Her main research interest is the relationship between what Pierre Bourdieu termed 'the field of cultural production'—the broad sphere of creative practice—and the social domain, including the political and sociocultural, the practical and the economic, the local and the global. Her current major projects investigate aspects of creativity, and creative production, and the creative producer, and she has been supported in this by several ARC Discovery projects, the most recent of which is So what do you do? Graduates in the Creative and Cultural Industries
Academics working in the creative field typically have their own creative practice, and Jen's works include lyric and prose poetry, short fictions, and artist books. She is the holder of the inaugural ACT Poet of the Year Award, as well as many other literary awards. She is also the ACT editor for the Australian Book Review's States of Poetry mini-anthologies (2015–2017), chair of the NSW Premier's Literary Award (Kenneth Slessor Award for Poetry), and co-editor for the Australasian Association of Writing Program's literary journal, Meniscus.
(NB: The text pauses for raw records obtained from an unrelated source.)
Lemma admit_chat_knows line f c :
  well_formed f c [] -> conv_key c = chat_key line -> let id := chat_msgid (chat_event line) in id <> [] ->
  admit_chat line (f, c) = (f, c) \/ id ∈ message_ids (admit_chat line (f, c)).2.
Proof.
  intros [Ht _] Hkey id Hne. unfold admit_chat. case_match eqn:Hb; [by left|]. right.
  apply andb_false_iff in Hb as [Hb|Hb]; [by destruct (chat_msgid (chat_event line))|].
  apply orb_false_iff in Hb as [Hb%bool_decide_eq_false _].
  destruct (insert_id_same id c) as (_ & _ & Hm & Hn & Hids).
  match goal with |- context [cap_messages (?f1, admit_message ?row (insert_id ?i c))] =>
    pose proof (cap_keeps_last f1 ((insert_id id c) <| next_sequence := (next_sequence (insert_id id c) + 1)%Z |>)
      (row <| sequence := next_sequence (insert_id id c) |>)) as Hcap;
    change (cap_messages (f1, admit_message row (insert_id i c)))
      with (cap_messages (f1, ((insert_id id c) <| next_sequence := (next_sequence (insert_id id c) + 1)%Z |>)
        <| messages := messages (insert_id id c) ++ [row <| sequence := next_sequence (insert_id id c) |>] |>)) end.
  specialize (Hcap ltac:(cbn; rw Hm; intros _ Hin; apply Hb; rw app_nil_r in Ht; by eapply (proj1 (Forall_forall _ _) (tags_known _ _ _ Ht)))).
  specialize (Hcap ltac:(cbn; rw Hids; destruct (is_empty id) eqn:E; [by destruct id|set_solver])).
  cbn [messages row_msgid] in Hcap |- *.
  match goal with |- context [cap_messages ?x] => destruct (cap_messages x) as [f2 c2] eqn:Hc2 end.
  match type of Hcap with context [cap_messages ?x] => change (cap_messages x = (f2, c2)) in Hc2; rw Hc2 in Hcap end.
  match goal with |- context [note_chat_arrival ?k ?a ?st] => destruct (note_chat_arrival_steps k a st) as (_ & _ & ->) end.
  exact Hcap.
Qed.

Lemma admit_chat_again line f c :
  well_formed f c [] -> conv_key c = chat_key line -> chat_msgid (chat_event line) <> [] ->
  admit_chat line (admit_chat line (f, c)) = admit_chat line (f, c).
Proof.
  intros Hw Hkey Hne. destruct (admit_chat_knows line f c Hw Hkey Hne) as [H|Hin]; [by rw !H|].
  destruct (admit_chat line (f, c)) as [f' c']. cbn in Hin. unfold admit_chat at 1.
  destruct (is_empty _) eqn:E; [by destruct (chat_msgid (chat_event line))|]. by rw bool_decide_eq_true_2.
Qed.

Lemma ensure_key_result key target cause r r' exists_ :
  ensure_key key target cause r = (r', exists_) ->
  if exists_ then bt_contains key (conversations r') = true else r' = r.
Proof.
  unfold ensure_key. destruct (bt_contains key _) eqn:E; [by intros [= <- <-]|].
  do 2 (case_match; [by intros [= <- <-]|]). destruct (hydrate_from_log _) as [f c]. intros [= <- <-].
  apply bt_contains_spec. cbn. rw bt_get_insert. by eexists.
Qed.

Lemma ensure_key_present key target cause r :
  bt_contains key (conversations r) = true -> ensure_key key target cause r = (r, true).
Proof. intros H. unfold ensure_key. by rw H. Qed.

(** C12: A chat line that carries a message id is counted once: delivering the same line again
    (a bouncer replay, an echo, a second copy from the server) leaves the whole reducer as the
    first delivery left it. *)
Theorem redelivered_chat_changes_nothing r k e :
  reachable r -> chat_msgid e <> [] -> reduce_chat k e (reduce_chat k e r) = reduce_chat k e r.
Proof.
  intros Hr Hne. pose proof (reachable_ok r Hr) as Hok. unfold reduce_chat at 2 3. unfold append_chat.
  cbn [chat_key chat_display_target chat_event].
  set (line := mkChatLine _ _ _ _). set (key := chat_conversation e) in *.
  pose proof (ensure_key_ok key (display_target key (chat_target e))
    (if is_self (net_facts r) (network_id key) (chat_author e) then InboundSelf else InboundOther) r Hok) as H1.
  destruct (ensure_key key _ _ r) as [r1 b] eqn:He. pose proof (ensure_key_result _ _ _ _ _ _ He) as Hres. cbn [fst] in H1.
  destruct b.
  - apply bt_contains_spec in Hres as [c Hc].
    destruct (store_well_formed _ _ _ _ H1 (find_elem r1 key c Hc)) as (Hkey & Hw & _).
    assert (H2 : reducer_ok (with_conversation key (admit_chat line) r1)).
    { apply with_conversation_ok; [|done]. intros c0 _ Hk0. by apply admit_chat_safe. }
    assert (Hget : find (with_conversation key (admit_chat line) r1) key = Some (admit_chat line (net_facts r1, c)).2)
      by by apply with_conversation_get.
    assert (Hfacts : net_facts (with_conversation key (admit_chat line) r1) = (admit_chat line (net_facts r1, c)).1).
    { unfold with_conversation. rw Hc. by destruct (admit_chat line _). }
    unfold reduce_chat, append_chat. cbn [chat_key chat_display_target chat_event]. fold key line.
    rw ensure_key_present; [apply bt_contains_spec; by eexists|].
    eapply with_conversation_id; [done|exact Hget|]. rw Hfacts -surjective_pairing. by apply admit_chat_again.
  - subst r1. unfold reduce_chat, append_chat. cbn [chat_key chat_display_target chat_event]. fold key. by rw He.
Qed.

(** ** The server's read marker *)

(** A row the badge counts: chat of somebody else, sent after the marker. *)
Definition counts_as_unread f key (marker : option Time) (row : Row) : bool :=
  is_chat_kind (kind row) && negb (is_self f (network_id key) (row_author row)) && negb (covered marker (read_time row)).

Lemma recount_row_unselected f key c row :
  selected f <> Some key -> unread c + 1 < 2 ^ 32 -> mentions c <= unread c ->
  let c' := recount_row f key c row in
  unread c' = unread c + (if counts_as_unread f key (read_marker c) row then 1 else 0)
  /\ mentions c' <= unread c' /\ read_marker c' = read_marker c /\ messages c' = messages c.
Proof.
  intros Hsel Hlt Hm. cbv zeta. unfold recount_row, counts_as_unread.
  destruct (is_chat_kind (kind row)); cbn [negb andb]; [|split_and!; try done; lia].
  destruct (is_self f (network_id key) (row_author row)); cbn [negb andb]; [split_and!; try done; lia|].
  destruct (covered (read_marker c) (read_time row)); cbn [negb andb]; [split_and!; try done; lia|].
  unfold count_line. rw bool_decide_eq_false_2 //. cbn [andb]. rw andb_true_r. unfold add_u32.
  assert (Hmod : forall n, n <= unread c -> (n + 1) mod 2 ^ 32 = n + 1) by (intros; apply N.mod_small; lia).
  destruct (unread c =? 0) eqn:Hz; destruct (_ && negb (muted _)); cbn; rw !Hmod //; split_and!; try done; lia.
Qed.

Lemma recount_unselected f key rows c :
  selected f <> Some key -> unread c + N.of_nat (length rows) < 2 ^ 32 -> mentions c <= unread c ->
  let c' := foldl (recount_row f key) c rows in
  unread c' = unread c + N.of_nat (length (base.filter (fun row => counts_as_unread f key (read_marker c) row = true) rows))
  /\ mentions c' <= unread c' /\ read_marker c' = read_marker c /\ messages c' = messages c.
Proof.
  intros Hsel. revert c. induction rows as [|row rows IH]; intros c Hlt Hm; cbn zeta; [cbn; split_and!; try done; lia|].
  cbn [foldl length] in *. destruct (recount_row_unselected f key c row Hsel ltac:(lia) Hm) as (H1 & H2 & H3 & H4).
  destruct (IH (recount_row f key c row)) as (H5 & H6 & H7 & H8); [|done|].
  { rw H1. case_match; lia. }
  cbv zeta in *. split; [|split; [exact H6|split; congruence]]. rw H5 H1 H3 filter_cons.
  destruct (counts_as_unread f key (read_marker c) row); case_decide; try done; cbn [length]; lia.
Qed.

(** A read marker from the server only moves forward. One that is not later than the stored
    marker changes nothing; a later one is stored, keeps every row, and recounts the badge of a
    conversation that is not on screen to exactly the chat rows of others sent after it. *)
Theorem read_marker_moves_forward r key c (marker : Time) :
  reachable r -> find r key = Some c -> selected (net_facts r) <> Some key ->
  let at_ := read_marker_time_millis marker in
  let later := match read_marker c with Some current => read_marker_time_after at_ current | None => true end in
  let '(r', moved) := apply_server_read_marker key (Some marker) r in
  moved = later
  /\ (moved = false -> r' = r)
  /\ (moved = true -> exists c', find r' key = Some c' /\ read_marker c' = Some at_ /\ messages c' = messages c
        /\ unread c' = N.of_nat (length (base.filter (fun row => counts_as_unread (net_facts r) key (Some at_) row = true) (messages c)))
        /\ mentions c' <= unread c').
Proof.
  intros Hr Hf Hsel at_ later. unfold apply_server_read_marker. rw Hf. fold at_.
  assert (Hmove : match read_marker c with Some current => negb (read_marker_time_after at_ current) | None => false end = negb later)
    by (unfold later; by destruct (read_marker c)).
  rw Hmove. destruct later; cbn [negb]; [|by split]. split; [done|]. split; [done|]. intros _.
  set (c0 := c <| read_marker := Some at_ |>).
  exists (recount_unread_from_read_marker (net_facts r) key c0). split.
  { unfold find. by rw (with_conversation_get _ _ _ _ Hf). }
  destruct (store_well_formed _ _ _ _ (reachable_ok r Hr) (find_elem r key c Hf)) as (_ & _ & Hb). unfold bounded, MAX_MESSAGES in Hb.
  unfold recount_unread_from_read_marker.
  destruct (recount_unselected (net_facts r) key (messages c0) (clear_badges c0 <| unread_mark := None |>) Hsel) as (H1 & H2 & H3 & H4);
    [cbn; lia|done|]. cbv zeta in *. by split_and!.
Qed.

(** ** Who is in a channel *)

(** The channel half without its anchor, which the rows move. *)
Definition standing c : option ChannelState := (fun half => half <| history_anchor := None |>) <$> channel c.

Lemma standing_update g c :
  (forall half, (g half) <| history_anchor := None |> = half <| history_anchor := None |>) ->
  standing (update_channel g c) = standing c.
Proof. intros H. unfold standing, update_channel. cbn. destruct (channel c) as [half|]; [exact (f_equal Some (H half))|done]. Qed.

Lemma cap_standing f c : standing (cap_messages (f, c)).2 = standing c.
Proof.
  unfold cap_messages. case_match; [done|]. cbn [snd].
  match goal with |- context [forget_rows ?rows (f, c)] => destruct (forget_rows_eq rows f c) as (f' & ->) end.
  cbn [snd]. rw standing_update; [intros half; by repeat case_match|done].
Qed.

Lemma drop_last_standing f c : standing (drop_last_transcript_row (f, c)).2 = standing c.
Proof.
  unfold drop_last_transcript_row. cbn [snd]. destruct (last (messages c)) as [row|]; [|done].
  rw forget_one. destruct (forget_rows_eq [row] f c) as (f' & ->). unfold shift_anchor_down. cbn [snd].
  rw standing_update; [intros half; by repeat case_match|done].
Qed.

Lemma admit_persisted_standing row f c : standing (admit_persisted row (f, c)).2 = standing c.
Proof. unfold admit_persisted. by rw cap_standing. Qed.

Lemma append_event_standing b col membership f c : standing (append_event b col membership (f, c)).2 = standing c.
Proof.
  unfold append_event. case_match; [done|].
  generalize (if membership && bool_decide (membership_noise f = Every) then false else col) as col'. intros col'.
  destruct (last (messages c)) as [row|]; [|apply admit_persisted_standing].
  destruct (_ && collapsible row); [|apply admit_persisted_standing].
  destruct (decide (fold_kind _ = Cancel)); [destruct (drop_row _)|destruct col'];
    [apply drop_last_standing|done|done|apply admit_persisted_standing].
Qed.

Lemma standing_half c c' half : standing c' = standing c -> channel c' = Some half ->
  exists half0, channel c = Some half0 /\ members half = members half0 /\ joined half = joined half0
    /\ names_syncing half = names_syncing half0 /\ topic half = topic half0.
Proof.
  unfold standing. intros H Hc. rw Hc in H. destruct (channel c) as [half0|]; [|done]. injection H as H1 H2 H3 H4 H5.
  by exists half0.
Qed.

(** Who leaves which channel with an event, and whether it is ourselves. *)
Definition leaver r (event : Event) : option (ConversationKey * str * bool) :=
  let leave network channel nick :=
    Some (conversation_key r network channel, normalize_in (net_facts r) network nick, is_self (net_facts r) network nick) in
  match event with
  | EvPart e => leave (part_network e) (part_channel e) (part_nick e)
  | EvKick e => leave (kick_network e) (kick_channel e) (kick_target e)
  | _ => None
  end.

Lemma forget_unseen_conversations network nicks r : conversations (forget_unseen network nicks r) = conversations r.
Proof. unfold forget_unseen. by case_match. Qed.

Definition left_half (self : bool) (nick : str) (half half' : ChannelState) (c' : ConversationState) : Prop :=
  if self then members half' = ∅ /\ joined half' = false /\ names_syncing half' = false /\ typing c' = []
  else members half' = delete nick (members half) /\ joined half' = joined half /\ bt_get nick (typing c') = None.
Jen's recent works include the scholarly volumes Researching Creative Writing (Frontinus, 2015), Art and Human Rights: Contemporary Asian Contexts (with Caroline Turner; Manchester UP, 2016); and the Oxford University Press bibliography entry for Pierre Bourdieu (2017). Her recent volumes of poetry include Stolen Stories, Borrowed Lines (Mark Time Press, 2015), Sentences from the Archive (Recent Work Press, 2016), and Moving Targets (RWP 2018). She produced all the photographs for a collaborative poetry/photography volume, with Paul Hetherington: Watching the World (Blemish Books, 2015). With Paul Hetherington, she is also editor of the bilingual (Chinese/Australian) anthology of poetry, Open Windonws: Contemporary Australian Poetry (Shanghai: Shanghai Joint Publishing Company, 2016); and of the academic journal Axon: Creative Explorations.